(Y)Our Health in the Movies: Food & Water
On Tuesday, March 19, the Global One Health Academy in collaboration with the Wicked Problems, Wolfpack Solutions, and the NC State Libraries hosted their final (Y)Our Health in the Movies event of the semester focused on Food and Water.
Can Matt Damon really grow potatoes on Mars? Unfortunately not in our reality, but certainly in 2015 film, The Martian. Damon plays a NASA astronaut named Mark Watney who gets stranded on Mars and relies on his botany expertise to help him survive. Using human feces as fertilizer and combining hydrogen and oxygen to create water, Mark successfully plants and harvests potatoes on Mars. While using your own feces as fertilizer may not seem the most appetizing, our expert panel confirmed that this practice is actually viable and safe as long as you are the one eating the crops. However, combining your feces with those of your peers, as depicted in The Martian, could result in illness and disease.
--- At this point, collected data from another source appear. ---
(* ===== verification/Demos.v ===== *)
(** * threads/threadtest.cc and the console test of userprog/progtest.cc

    The two demonstrations of the base system: a ping-pong of two threads, on the
    kernel of [Threads.v], and the echo of the keyboard, on the console of
    [ConsoleDev.v]. *)

From S2P Require Import Prelude Threads ConsoleDev.

Local Open Scope Z_scope.

(** ** threads/threadtest.cc *)

Module ThreadTest.

(** The kernel, and for every thread in [SimpleThread] its argument [which] and
    its variable [num]. *)
Record t := mk {
  kernel : Kernel.t;
  simple : gmap Z (Z * Z);
}.

(** The running thread from one call of the kernel to the next: a line of output
    and [Yield]; or, at the end of the loop, [Finish], which [ThreadRoot] calls for
    the forked thread and [main] for its own. *)
Definition SimpleThread_step (s : t) : outcome (t * option (Z * Z)) :=
  let me := Kernel.currentThread (kernel s) in
  match simple s !! me with
  | None => Fault BadAccess
  | Some (which, num) =>
      if num <? 5 then
        k ← Kernel.Yield (kernel s);
        Ok (mk k (<[me := (which, num + 1)]> (simple s)), Some (which, num))
      else
        k ← Kernel.Finish (kernel s);
        Ok (mk k (delete me (simple s)), None)
  end.

(** The threads run until none is left. *)
Fixpoint run (fuel : nat) (s : t) : outcome (t * list (Z * Z)) :=
  match fuel with
  | O => Fault OutOfFuel
  | S fuel' =>
      if Kernel.idle (kernel s) then Ok (s, [])
      else
        '(s, line) ← SimpleThread_step s;
        '(s, out) ← run fuel' s;
        Ok (s, match line with Some l => l :: out | None => out end)
  end.

(** [new Thread], [Fork(SimpleThread, 1)] and [SimpleThread(0)]. *)
Definition ThreadTest1 (k : Kernel.t) (forked : Z) : outcome t :=
  k ← Kernel.Fork (Kernel.Thread_new k forked) forked;
  Ok (mk k {[ Kernel.currentThread k := (0, 0); forked := (1, 0) ]}).

(** [ThreadTest]: only the test 1 exists. *)
Definition ThreadTest (testnum : Z) (k : Kernel.t) (forked : Z) : outcome (option t) :=
  if testnum =? 1 then s ← ThreadTest1 k forked; Ok (Some s) else Ok None.

(** The two threads take turns: every pass of the loop of the main thread is
    followed by the same pass of the forked thread, and then both have finished. *)
Theorem threads_take_turns :
  exists s0 s, ThreadTest 1 (Kernel.boot 1) 2 = Ok (Some s0) /\
    run 13 s0 = Ok (s, [(0, 0); (1, 0); (0, 1); (1, 1); (0, 2); (1, 2); (0, 3); (1, 3); (0, 4); (1, 4)]) /\
    simple s = ∅ /\ Kernel.readyList (kernel s) = [].
Proof. eexists _, _. split; [vm_compute; reflexivity|]. split; [vm_compute; reflexivity|]. by split. Qed.

End ThreadTest.

(** ** userprog/progtest.cc: [ConsoleTest] *)

Module ConsoleTest.
Import SynchConsole.

Definition char_q : Z := 113.

(** The console with the semaphores [readAvail] and [writeDone], which are used as
    [SynchConsole] uses its own; the test takes no locks. *)
Definition ConsoleTest_new (keys : list Z) : SynchConsole.t := SynchConsole.mk (Console.Console_new keys) 0 0 1 1.

Fixpoint echo (fuel : nat) (s : SynchConsole.t) : outcome SynchConsole.t :=
  match fuel with
  | O => Fault OutOfFuel
  | S fuel' =>
      s ← wait_read s;
      let '(c, ch) := Console.GetChar (cons s) in
      c ← Console.PutChar c ch;
      s ← wait_write (set_cons s c);
      if ch =? char_q then Ok s else echo fuel' s
  end.

(** One pass of the loop. *)
Lemma echo_step fuel s ch rest : quiet s -> typed s = ch :: rest ->
  exists s', quiet s' /\ typed s' = rest /\ Console.output (cons s') = Console.output (cons s) ++ [ch] /\
    echo (S fuel) s = if ch =? char_q then Ok s' else echo fuel s'.
Proof.
  intros (Hr & Hw & Hrl & Hwl & Hb) Ht. cbn [echo].
  destruct (wait_read_char s ch rest Hr Ht) as (s1 & -> & Hch & (Hr1 & Hw1 & Hrl1 & Hwl1 & Hb1 & Ho1) & Ht1). cbn [mbind outcome_bind].
  destruct (Console.GetChar (cons s1)) as [c ch'] eqn:Eg. cbn [fst snd set_cons synchReadAvail synchWriteAvail RLineBlock WLineBlock cons] in *.
  subst ch'. unfold Console.PutChar. rewrite Hb1, Hb. cbn [negb ASSERT mbind outcome_bind].
  unfold wait_write, write_interrupt, set_cons. cbn [synchWriteAvail cons Console.putBusy]. rewrite Hw1, Hw. cbn [Z.eqb Z.add cons synchWriteAvail mbind outcome_bind].
  eexists. split; [|split; [|split]]; [| | |reflexivity].
  - unfold quiet, reading in *. cbn. by rewrite Hrl1, Hwl1.
  - exact Ht1.
  - cbn. by rewrite Ho1.
Qed.

(** The test echoes what is typed up to and including the first [q], and returns;
    without a [q] it waits for ever. *)
Theorem console_echo cs rest : forall fuel s, quiet s -> Forall (fun c => c <> char_q) cs ->
  typed s = cs ++ char_q :: rest -> (length cs < fuel)%nat ->
  exists s', echo fuel s = Ok s' /\ quiet s' /\ typed s' = rest /\
    Console.output (cons s') = Console.output (cons s) ++ cs ++ [char_q].
Proof.
  induction cs as [|c cs IH]; intros [|fuel] s Hq Hcs Ht Hf; cbn [length] in Hf; try lia.
  - destruct (echo_step fuel s char_q rest Hq Ht) as (s' & Hq' & Ht' & Ho' & ->). by exists s'.
  - apply Forall_cons_1 in Hcs as [Hc Hcs].
    destruct (echo_step fuel s c (cs ++ char_q :: rest) Hq Ht) as (s1 & Hq1 & Ht1 & Ho1 & ->).
    rewrite (proj2 (Z.eqb_neq _ _)) by done.
    destruct (IH fuel s1 Hq1 Hcs Ht1 ltac:(lia)) as (s' & -> & Hq' & Ht' & Ho').
    exists s'. split; [done|]. split; [done|]. split; [done|]. by rewrite Ho', Ho1, <- app_assoc.
Qed.

Theorem console_echo_waits : forall cs fuel s, quiet s -> Forall (fun c => c <> char_q) cs -> typed s = cs ->
  (length cs < fuel)%nat -> echo fuel s = Fault Blocked.
Proof.
  induction cs as [|c cs IH]; intros [|fuel] s Hq Hcs Ht Hf; cbn [length] in Hf; try lia.
  - cbn [echo]. by rewrite (wait_read_blocked s (proj1 Hq) Ht).
  - apply Forall_cons_1 in Hcs as [Hc Hcs].
    destruct (echo_step fuel s c cs Hq Ht) as (s1 & Hq1 & Ht1 & Ho1 & ->).
    rewrite (proj2 (Z.eqb_neq _ _)) by done. apply IH; [done|done|done|lia].
Qed.

Example console_echo_example : exists s',
  echo 4 (ConsoleTest_new [104; 105; 113; 33]) = Ok s' /\ Console.output (cons s') = [104; 105; 113].
Proof. eexists. split; vm_compute; reflexivity. Qed.

End ConsoleTest.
The Martian is just one of the films featured during the (Y)Our Health in the Movies event last week. Additional clips were shared from Interstellar, Airplane, Hot Tub Time Machine, Slumdog Millionaire, and Waterworld. Experts in film studies, food, water, sanitation, and hygiene, provided insight into the real-world implications of the events portrayed in the films. For example, creative license was applied in Hot Tub Time Machine where John Cusack’s character shares that 33 people died of E.coli after dining at the “The Enchanted Forest of Pizza.” Expert panelist, Ben Chapman assured the audience that a 33 person death at one restaurant is extremely unlikely and would be indicative a catastrophic outbreak.
While watching a child plunge himself into a pool of urine and feces may not be on your top ten watch list, this Slumdog Millionaire scene highlighted something much more important: the use of a standing latrine. Expert panelist Francis de los Reyes expressed how we often take our indoor plumbing and sanitation system for granted. Low-middle income regions across the world do not have this luxury and instead rely on outhouses or open defecation. Even in regions where indoor plumbing exists, such as the United States, waste water is sometimes dumped straight into the environment causing many health hazards.
Food, water, sanitation, and hygiene are all interconnected. Clean water promotes healthy crops and therefore a healthy human population. With emerging technologies in sanitation and hygiene we won’t have to worry about a reality like Waterworld where clean water has become obsolete. However, similar to the film, we too have the technology to convert wastewater into clean drinking water, although the process is more sophisticated than the make-shift urine filtration system depicted in the film.
One of the “wicked” problems that we face as a growing human population is sustainable food and water production along with effective sanitation. This event allowed experts to share the science behind the depictions of food and water issues in popular films, while also offering valuable insight into recent innovations that will promote a secure future of food and water. A special thank you goes out to our expert panel for leading such an informative and engaging event: Ben Chapman (Agricultural and Human Sciences), McKinley Keener (Communication, Rhetoric and Digital Media), Francis de los Reyes (Civil, Construction, and Environmental Engineering), and Savanna Smith (Civil, Construction, and Environmental Engineering).